Akademik Veri Yönetim Sistemi
Transplant International, cilt.6, sa.3, ss.138-142, 1993 (SCI-Expanded)
We investigated the cytoprotective effects of verapamil, a Ca channel blocker, and of iloprost (ZK 36374), a stable prostacyclin analogue, on ischemia/reperfusion (I/R) injury in Wistar albino rat kidneys that were subjected to 60 min of warm ischemia and reperfusion. The groups included sham, ischemia-untreated (ISCH), verapamil-treated (VER), iloprost-treated (ILO), and verapamil + iloprost (VER + ILO)-treated rats. The 7-day survival of all the treated groups was better than that of the ISCH group. The creatinine concentration on the 3rd day was significantly lower in the VER + ILO group than in the ISCH group. Serum creatinine on day 3 was also low in the VER + ILO groups compared to the ISCH group, although the differences were not significant. The creatinine values on day 7 were significantly lower in the VER and ILO group than in the control, VER, or ILO groups. The malondialdehyde (MDA) concentrations of the kidney cor-tex tissue after reperfusion in all groups were higher than normal.
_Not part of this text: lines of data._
(** * probability_calculator: the simulation and aggregation engine

    A shallow embedding of [src/probability_calculator/__init__.py]:
    the dispatch between exhaustive and Monte Carlo trial generation, the
    sequential reducer [_evaluate], the per-trial body [_simulation] run by
    the pool workers, and the reduction of the sharded counters in
    [_parallel_evaluate].

    Python values are modelled as follows.
    - [int] is [Z]; a list index follows Python's rule (negative indices
      count from the end, anything else out of range raises [IndexError]).
    - [float] is IEEE binary64, through the Standard Library's executable
      [SpecFloat] model with [prec = 53] and [emax = 1024].
    - an exception is a value of [exn]; a computation that may raise
      returns a [result].
    - [multiprocessing.Array('i', n)] is a [list Z] of length [n] whose
      stores wrap to 32-bit signed integers.
    - the module [holdem_functions] is not part of the sources: its
      functions are the fields of the record [holdem_functions]. *)

From Stdlib Require Import ZArith Lia Floats.SpecFloat Ascii String.
From stdpp Require Import base tactics option list numbers strings pretty gmap.

Local Open Scope Z_scope.

(** ** Exceptions and the error monad *)

(** The exceptions a run can end in. The first four are the built-in Python
    exceptions that the operations used by the module raise; [InvalidInput]
    and [EmptyTrialSet] are the error kinds the design names, so that one can
    ask whether a run ends in them. *)
Inductive exn : Type :=
  | IndexError
  | ZeroDivisionError
  | ValueError
  | OverflowError
  | InvalidInput
  | EmptyTrialSet.

#[global] Instance exn_eq_dec : EqDecision exn.
Proof. solve_decision. Defined.

Inductive result (A : Type) : Type :=
  | Ok (a : A)
  | Raise (e : exn).
Arguments Ok {A} a.
Arguments Raise {A} e.

#[global] Instance result_ret : MRet result := λ A a, Ok a.
#[global] Instance result_bind : MBind result := λ A B f m,
  match m with
  | Ok a => f a
  | Raise e => Raise e
  end.

(** [for x in xs: st = body(st, x)], stopping at the first exception. *)
Fixpoint for_each {S X : Type} (body : S → X → result S) (st : S) (xs : list X)
  : result S :=
  match xs with
  | [] => Ok st
  | x :: xs' => st' ← body st x; for_each body st' xs'
  end.

(** ** Python lists of integers *)

(** The position a Python index denotes in a sequence of length [n]. *)
Definition py_index (n : nat) (i : Z) : option nat :=
  if bool_decide (0 ≤ i < Z.of_nat n) then Some (Z.to_nat i)
  else if bool_decide (- Z.of_nat n ≤ i < 0) then Some (Z.to_nat (Z.of_nat n + i))
  else None.

(** [l[i]] *)
Definition py_getitem (l : list Z) (i : Z) : result Z :=
  match py_index (length l) i with
  | Some k => match l !! k with Some v => Ok v | None => Raise IndexError end
  | None => Raise IndexError
  end.

(** [l[i] += 1] on a list of Python integers. *)
Definition py_incr (l : list Z) (i : Z) : result (list Z) :=
  match py_index (length l) i with
  | Some k => Ok (alter (λ v, v + 1) k l)
  | None => Raise IndexError
  end.

(** [sum(l)] *)
Definition py_sum (l : list Z) : Z := foldr Z.add 0 l.

(** [l.remove(x)]: the first [x] of [l] is taken out, and [ValueError] is
    raised when [l] holds none. *)
Fixpoint py_remove {A : Type} `{EqDecision A} (x : A) (l : list A)
  : result (list A) :=
  match l with
  | [] => Raise ValueError
  | y :: l' =>
      if decide (x = y) then Ok l'
      else l'' ← py_remove x l'; Ok (y :: l'')
  end.

(** ** Floats *)

Definition float : Type := spec_float.

Definition float_div : float → float → float := SFdiv 53 1024.

(** [float(n)] for an integer [n]: rounded to nearest, ties to even;
    [OverflowError] when [n] is too large for a double. *)
Definition py_float (n : Z) : result float :=
  match binary_normalize 53 1024 n 0 false with
  | S754_infinity _ => Raise OverflowError
  | f => Ok f
  end.

Definition float_is_zero (f : float) : bool :=
  match f with
  | S754_zero _ => true
  | _ => false
  end.

(** [n / d] for an integer [n] and a float [d]. *)
Definition py_truediv (n : Z) (d : float) : result float :=
  a ← py_float n;
  if float_is_zero d then Raise ZeroDivisionError else Ok (float_div a d).

Definition float_zero : float := S754_zero false.
Definition float_one : float := S754_finite false 4503599627370496 (-52).
(** * Forward-mode derivatives by double reverse-mode differentiation

    A shallow embedding of [tensorflow/contrib/nn/python/ops/fwd_gradients.py].

    The function [fwd_gradients] is translated line by line from the source.
    The framework operations it calls ([gradients], [zeros_like],
    [convert_to_tensor], [control_dependencies], [Assert], [identity_n],
    [set_shape], the tensor [+]) live outside the file; they are modelled in
    module [TF] over a small computation graph in which every tensor holds a
    single number.  Graph construction is a state-and-exception monad over
    the ambient graph; running a graph is a separate forward pass, over
    exact numbers in [TF.eval] and with single-precision rounding in
    [F32.eval]. *)

From Stdlib Require Import List ZArith Lia Bool Arith String.
Import ListNotations.

(** ** Results: a value or an exception *)

Inductive Result (E A : Type) : Type :=
| Ok (a : A)
| Err (e : E).
Arguments Ok {E A} a.
Arguments Err {E A} e.

(** Exceptions raised while the graph is being built (Python level). *)
Inductive PyError : Type :=
| TypeError
| ValueError.

(** Errors raised while a graph is run. *)
Inductive RunError : Type :=
| InvalidArgumentError (name : string)   (* a failed Assert op *)
| NotFoundError.                         (* a handle outside the graph *)

Module TF.

(** ** Tensors, nodes and the ambient graph *)

Inductive DType : Type :=
| DT_HALF | DT_FLOAT | DT_DOUBLE
| DT_COMPLEX64 | DT_COMPLEX128
| DT_INT32 | DT_INT64 | DT_BOOL.

Definition is_floating (d : DType) : bool :=
  match d with
  | DT_HALF | DT_FLOAT | DT_DOUBLE => true
  | _ => false
  end.

Definition is_complex (d : DType) : bool :=
  match d with
  | DT_COMPLEX64 | DT_COMPLEX128 => true
  | _ => false
  end.

(** The dtypes a Python float can be converted to: the floating-point and
    the complex ones, not the integer ones nor bool. *)
Definition accepts_python_float (d : DType) : bool :=
  is_floating d || is_complex d.

(** Static shape metadata; [None] is an unknown shape. *)
Definition TensorShape : Type := option (list nat).

(** The number held by a tensor: an exact number or not-a-number. *)
Inductive scalar : Type :=
| NaN
| Fin (z : Z).

Definition sc_add (a b : scalar) : scalar :=
  match a, b with
  | Fin x, Fin y => Fin (x + y)%Z
  | _, _ => NaN
  end.

Definition sc_mul (a b : scalar) : scalar :=
  match a, b with
  | Fin x, Fin y => Fin (x * y)%Z
  | _, _ => NaN
  end.

(** A tensor is a handle: the position of its producing node in the graph. *)
Definition Tensor : Type := nat.

Inductive Op : Type :=
| Placeholder                        (* fed when the graph is run *)
| Const (v : scalar)
| ZerosLike (a : Tensor)
| OnesLike (a : Tensor)
| Add (a b : Tensor)
| AddN (l : list Tensor)
| Mul (a b : Tensor)
| Identity (a : Tensor)
| Assert (cond : bool) (name : string)
| Gather (params : Tensor)           (* gather(params, [0]) *)
| UnsortedSegmentSum (data : Tensor) (* the dense form of an IndexedSlices *).

Record Node : Type := mkNode {
  op : Op;
  control_inputs : list Tensor;
  shape : TensorShape;
  dtype : DType
}.

Definition Graph : Type := list Node.

(** The sparse/indexed representation of a gradient. *)
Record IndexedSlices : Type := mkIndexedSlices {
  values : Tensor;
  dense_shape : TensorShape
}.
The tissue-reduced glutathione (GSH) concentrations of the kidneys sampled immediately after reperfusion were significantly lower in the ISCH group than in all of the other treated groups. These results indicate that although verapamil and iloprost have independent cytoprotective effects on 60-min warm ischemia/reperfusion injury of rat kidneys, the protection afforded when both drugs are combined is synergistic. The mechanism of cytoprotection is not limited to the suppression of lipid peroxidation, and a nearly complete protection of reperfusion injury can be obtained by such an intervention.